Differences in ANP32B support the activity of viral polymerases from influenza viruses infecting different species. DKO cells were co-transfected with expression plasmids carrying PB1 (40 ​ng), PB2 (40 ​ng), PA (20 ​ng) and NP (80 ​ng) from equine influenza H3N8_XJ07 (A); canine influenza H3N2_GD11 (B), together with 40 ​ng minigenome reporter and 1 ​ng Renilla luciferase expression plasmids (pRL-TK, as an internal control) in the presence of chANP32B, swANP32B, eqANP32B, huANP32B or caANP32B protein or empty vector. Cells were then lysed using passive lysis buffer, and luciferase activity was measured at 20 ​h post transfection.
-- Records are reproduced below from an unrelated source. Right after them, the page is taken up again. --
Lemma storeAll_spec ps : forall w,
  poolInv w -> freshFor (map fst (sessionPool w)) ps ->
  poolInv (storeAll ps w) /\
  availableCount (storeAll ps w) = (availableCount w + length ps)%nat /\
  length (sessionPool (storeAll ps w)) = (length (sessionPool w) + length ps)%nat /\
  (forall k a, In (k, a) (sessionPool w) -> In (k, a) (sessionPool (storeAll ps w))) /\
  (forall a pooled, heap w !! a = Some pooled -> heap (storeAll ps w) !! a = Some pooled) /\
  (forall pooled, In pooled ps ->
     exists a, JsMap.get (sessionId pooled) (sessionPool (storeAll ps w)) = Some a /\
               heap (storeAll ps w) !! a = Some pooled).
Proof.
  induction ps as [|p ps IH]; intros w Hinv (Hfree & Hnd & Hkeys).
  - unfold storeAll. cbn [fold_left length]. split; [exact Hinv|].
    split; [lia|]. split; [lia|]. split; [auto|]. split; [auto|]. intros ? [].
  - unfold storeAll. cbn [fold_left]. fold (storeAll ps (storePrewarmed p w)).
    apply Forall_cons in Hfree as [Hp Hfree]. cbn [map] in Hnd.
    apply NoDup_cons in Hnd as [Hpnot Hnd].
    assert (Hvalid : forall k a, In (k, a) (sessionPool w) -> (a < length (heap w))%nat)
      by apply Hinv.
    assert (Hfreshp : ~ In (sessionId p) (map fst (sessionPool w))).
    { apply Hkeys. now left. }
    destruct (availableCount_store p w Hvalid Hfreshp Hp) as [Hpool Hcount].
    assert (Hinv1 : poolInv (storePrewarmed p w)) by (apply poolInv_store; auto).
    assert (Hfresh1 : freshFor (map fst (sessionPool (storePrewarmed p w))) ps).
    { split; [exact Hfree|]. split; [exact Hnd|].
      intros q Hq. rewrite Hpool, map_app. cbn [map fst]. intros Hin.
      apply in_app_or in Hin as [Hin | [Heq | []]].
      - apply (Hkeys q); [now right | exact Hin].
      - apply Hpnot. apply list_elem_of_In. rewrite Heq. now apply in_map. }
    destruct (IH (storePrewarmed p w) Hinv1 Hfresh1) as (H1 & H2 & H3 & H4 & H5 & H6).
    split; [exact H1|]. split; [|split; [|split; [|split]]].
    + rewrite H2, Hcount. cbn [length]. lia.
    + rewrite H3, Hpool, length_app. cbn [length]. lia.
    + intros k a Hin. apply H4. rewrite Hpool. apply in_or_app. now left.
    + intros a q Hq. apply H5. unfold storePrewarmed. cbn [heap].
      rewrite lookup_app_l; [exact Hq|]. now apply lookup_lt_Some in Hq.
    + intros q [<- | Hq]; [|now apply H6].
      exists (length (heap w)). split.
      * apply In_get; [apply H1|]. apply H4. rewrite Hpool. apply in_or_app. right. now left.
      * apply H5. unfold storePrewarmed. cbn [heap].
        rewrite lookup_app_r by lia. now rewrite Nat.sub_diag.
Qed.

(** X10: the warm-up fills the pool: after the callbacks of pre-warm
    operations that all succeeded, with distinct ids, stored their
    sessions in the empty pool, the pool has one free entry per session,
    and each session is found under its own id. *)
Theorem warmup_fills_pool ps :
  freshFor [] ps ->
  availableCount (storeAll ps Samples.emptyWorld) = length ps /\
  length (sessionPool (storeAll ps Samples.emptyWorld)) = length ps /\
  poolInv (storeAll ps Samples.emptyWorld) /\
  (forall pooled, In pooled ps ->
     exists a, JsMap.get (sessionId pooled) (sessionPool (storeAll ps Samples.emptyWorld)) = Some a /\
               heap (storeAll ps Samples.emptyWorld) !! a = Some pooled).
Proof.
  intros Hfresh.
  destruct (storeAll_spec ps Samples.emptyWorld poolInv_empty Hfresh)
    as (H1 & H2 & H3 & _ & _ & H6).
  auto.
Qed.

Lemma freshFor_two : freshFor [] [Samples.pooledA; Samples.pooledB].
Proof.
  split; [repeat constructor|]. split; [|intros ? _ []].
  simpl. apply NoDup_cons. split.
  - intros H. apply list_elem_of_In in H. destruct H as [H | []]. discriminate.
  - apply NoDup_cons. split; [intros H; inversion H | apply NoDup_nil; exact I].
Qed.

Lemma warmup_fills_pool_witness :
  availableCount (storeAll [Samples.pooledA; Samples.pooledB] Samples.emptyWorld) = 2%nat.
Proof.
  exact (proj1 (warmup_fills_pool [Samples.pooledA; Samples.pooledB] freshFor_two)).
Defined.

(** X11: the top-up of a cleanup run starts exactly as many pre-warm
    operations as free entries are missing from [POOL_SIZE], none when
    there are enough.  When they all succeed with new distinct ids and
    their callbacks run, the pool has [POOL_SIZE] free entries again, or
    as many as it had if it had more; the entries that survived the
    eviction are still there. *)
Theorem cleanupSessions_tops_up T N closeThrows now w ps :
  poolInv w ->
  length ps = (cleanupSessions T N closeThrows now w).2 ->
  freshFor (map fst (sessionPool (cleanupSessions T N closeThrows now w).1.1)) ps ->
  (cleanupSessions T N closeThrows now w).2
    = (N - availableCount (cleanupSessions T N closeThrows now w).1.1)%nat /\
  availableCount (storeAll ps (cleanupSessions T N closeThrows now w).1.1)
    = Nat.max N (availableCount (cleanupSessions T N closeThrows now w).1.1) /\
  (forall k a, In (k, a) (sessionPool (cleanupSessions T N closeThrows now w).1.1) ->
     In (k, a) (sessionPool (storeAll ps (cleanupSessions T N closeThrows now w).1.1))).
Proof.
  intros Hinv Hlen Hfresh.
  assert (Hn : (cleanupSessions T N closeThrows now w).2
               = (N - availableCount (cleanupSessions T N closeThrows now w).1.1)%nat).
  { unfold cleanupSessions. destruct (evictLoop T closeThrows now (sessionPool w) w []).
    cbn [fst snd]. destruct (Nat.ltb_spec (availableCount w0) N); lia. }
  pose proof (poolInv_cleanupSessions T N closeThrows now w Hinv) as Hinv1.
  destruct (storeAll_spec ps _ Hinv1 Hfresh) as (_ & H2 & _ & H4 & _).
  split; [exact Hn|]. split; [|exact H4].
  rewrite H2, Hlen, Hn. lia.
Qed.

Lemma cleanupSessions_tops_up_witness :
  availableCount
    (storeAll [mkPooled 3 "prewarm-c" 9 9 false]
       (cleanupSessions 1500000 3 (fun _ => false) 10 Samples.twoWarm).1.1)
  = Nat.max 3 (availableCount (cleanupSessions 1500000 3 (fun _ => false) 10 Samples.twoWarm).1.1).
Proof.
  refine (proj1 (proj2 (cleanupSessions_tops_up 1500000 3 (fun _ => false) 10 Samples.twoWarm
                          [mkPooled 3 "prewarm-c" 9 9 false] poolInv_twoWarm _ _))).
  - reflexivity.
  - split; [repeat constructor|]. split.
    + simpl. apply NoDup_cons. split; [intros H; inversion H | apply NoDup_nil; exact I].
    + intros pooled [<- | []]. simpl. intros [H | [H | []]]; discriminate.
Defined.

(** ** Runs in which every send succeeds *)

Lemma wp_wsSend_ok sc m s (Q : string + unit -> St -> list Ev -> Prop) :
  noWsThrow sc ->
  Q (inr tt) (mkSt (world s) (S (sends s)) (assignedSession s)) [EvSend m] ->
  wp (wsSend sc m) s Q.
Proof.
  intros Hno HQ. apply wp_wsSend; [|auto]. intros e He. rewrite Hno in He. discriminate.
Qed.

Lemma wp_callUpdateSessionKey a k s (Q : string + unit -> St -> list Ev -> Prop) :
  Q (inr tt) (mkSt (updateSessionKey a k (world s)) (sends s) (assignedSession s)) [EvRekey a k] ->
  wp (callUpdateSessionKey a k) s Q.
Proof. auto. Qed.

Lemma textBlocks_ok sc blocks : forall full s,
  noWsThrow sc ->
  wp (textBlocks sc blocks full) s
     (fun r s' _ => (exists x, r = inr x) /\ world s' = world s).
Proof.
  induction blocks as [|block rest IH]; intros full s Hno; cbn [textBlocks].
  - apply wp_ret. eauto.
  - destruct (String.eqb (btype block) "text"); [|now apply IH].
    apply wp_bind. apply wp_wsSend_ok; [exact Hno|].
    eapply wp_conseq; [apply IH; exact Hno|]. intros r s' t H. exact H.
Qed.

(** The drain when every send succeeds: it raises what the stream raises,
    and, undisturbed, leaves the state the re-keyings produce. *)
Lemma drain_quiet sc a evs : forall i full key s,
  noWsThrow sc ->
  wp (drain sc a i evs full key) s
     (fun r s' _ =>
        (existsb isResult evs = false -> forall e, streamEnd sc = Some e -> r = inl e) /\
        (undisturbed sc -> world s' = rekeys a (consumed evs) (world s))).
Proof.
  induction evs as [|msg rest IH]; intros i full key s Hno; cbn [drain].
  - apply wp_bind. apply wp_yield.
    destruct (streamEnd sc) as [e|].
    + apply wp_throw. split; [now intros _ e' [= ->]|]. intros Hq. cbn [world]. apply Hq.
    + apply wp_ret. split; [intros _ e' [=]|]. intros Hq. cbn [world]. apply Hq.
  - apply wp_bind. apply wp_yield. apply wp_bind.
    assert (Hrest : forall s1 key1,
              world s1 = (if isInit msg
                          then updateSessionKey a (session_id msg) (interfere sc (AwNext i) (world s))
                          else interfere sc (AwNext i) (world s)) ->
              wp (wsSend sc (WMessage (mtype msg) msg)
                  ≫= (fun _ =>
                        (if String.eqb (mtype msg) "assistant"
                         then match content msg with
                              | Some blocks => textBlocks sc blocks full
                              | None => mret full
                              end
                         else mret full)
                        ≫= (fun fullResponse' =>
                              if String.eqb (mtype msg) "result"
                              then mret (fullResponse', key1)
                              else drain sc a (S i) rest fullResponse' key1)))
                 s1
                 (fun r s' _ =>
                    (existsb isResult (msg :: rest) = false ->
                     forall e, streamEnd sc = Some e -> r = inl e) /\
                    (undisturbed sc -> world s' = rekeys a (consumed (msg :: rest)) (world s)))).
    { intros s1 key1 Hw. apply wp_bind. apply wp_wsSend_ok; [exact Hno|]. apply wp_bind.
      assert (Hfinal : forall full1 s2, world s2 = world s1 ->
                wp (if String.eqb (mtype msg) "result"
                    then mret (full1, key1)
                    else drain sc a (S i) rest full1 key1) s2
                   (fun r s' _ =>
                      (existsb isResult (msg :: rest) = false ->
                       forall e, streamEnd sc = Some e -> r = inl e) /\
                      (undisturbed sc ->
                       world s' = rekeys a (consumed (msg :: rest)) (world s)))).
      { intros full1 s2 Hw2. cbn [existsb consumed]. unfold isResult at 1 3.
        destruct (String.eqb (mtype msg) "result") eqn:Hres.
        - apply wp_ret. split; [discriminate|]. intros Hq. unfold rekeys. cbn [fold_left].
          rewrite Hw2, Hw, !Hq. reflexivity.
        - eapply wp_conseq; [apply IH; exact Hno|]. intros r s' t [H1 H2].
          split; [exact H1|]. intros Hq. rewrite (H2 Hq). unfold rekeys. cbn [fold_left].
          rewrite Hw2, Hw, !Hq. reflexivity. }
      destruct (String.eqb (mtype msg) "assistant").
      - destruct (content msg) as [blocks|].
        + eapply wp_conseq; [apply textBlocks_ok; exact Hno|].
          intros r s2 t [[x ->] Hw2]. eapply wp_conseq; [apply Hfinal; exact Hw2|].
          intros r s' t' H. exact H.
        + apply wp_ret. eapply wp_conseq; [apply Hfinal; reflexivity|]. intros r s' t' H. exact H.
      - apply wp_ret. eapply wp_conseq; [apply Hfinal; reflexivity|]. intros r s' t' H. exact H. }
    destruct (isInit msg).
    + apply wp_bind. apply wp_callUpdateSessionKey. apply wp_bind.
      apply wp_wsSend_ok; [exact Hno|]. apply wp_ret.
      eapply wp_conseq; [apply Hrest; reflexivity|]. intros r s' t' H. exact H.
    + apply wp_ret. eapply wp_conseq; [apply Hrest; reflexivity|]. intros r s' t' H. exact H.
Qed.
Statistical differences between samples are indicated, according to a one-way ANOVA, followed by a Dunnett's test (ns, not significant; ∗, P ​< ​0.05; ∗∗, P ​< ​0.01; ∗∗∗, P ​< ​0.001). Error bars represent the SEM within one representative experiment. The results represent at least three independent experiments. ch, chicken; sw, swine; hu, human; ca, canine.

Fig. 6

The key region responsible for the functional deficiency of eqANP32B is 111–259aa. (A) Amino acid sequences from swine, eqANP32B and huANP32B were aligned using the DNAMAN software. Gaps are marked with dashes. (B) Schematic diagram of chimeric clones between equine and human ANP32B, constructed according to the known domains. The bars indicate the origins of the genes by color as follows: pink, eqANP32B; and orange, huANP32B. (C) Stable expression of 1 ​μg of FLAG-tagged eq110-huANP32B and hu110-eqANP32B in wild-type 293T cells. At 48 ​h post-transfection, cells were lysed and analyzed by Western blotting. (D) Plasmids (20 ​ng) carrying ANP32B or mutants, or empty vectors were co-transfected with plasmids carrying polymerase from H3N8_XJ07. Luciferase activity was assayed at 20 ​h after transfection. (Data are firefly activity normalized to Renilla. Statistical differences between cells are labeled according to a one-way ANOVA followed by a Dunnett's test; ∗∗, P ​< 0.01; ∗∗∗P ​< ​0.001, ∗∗∗∗P ​< ​0.0001). sw, swine; hu, human; eq, equine.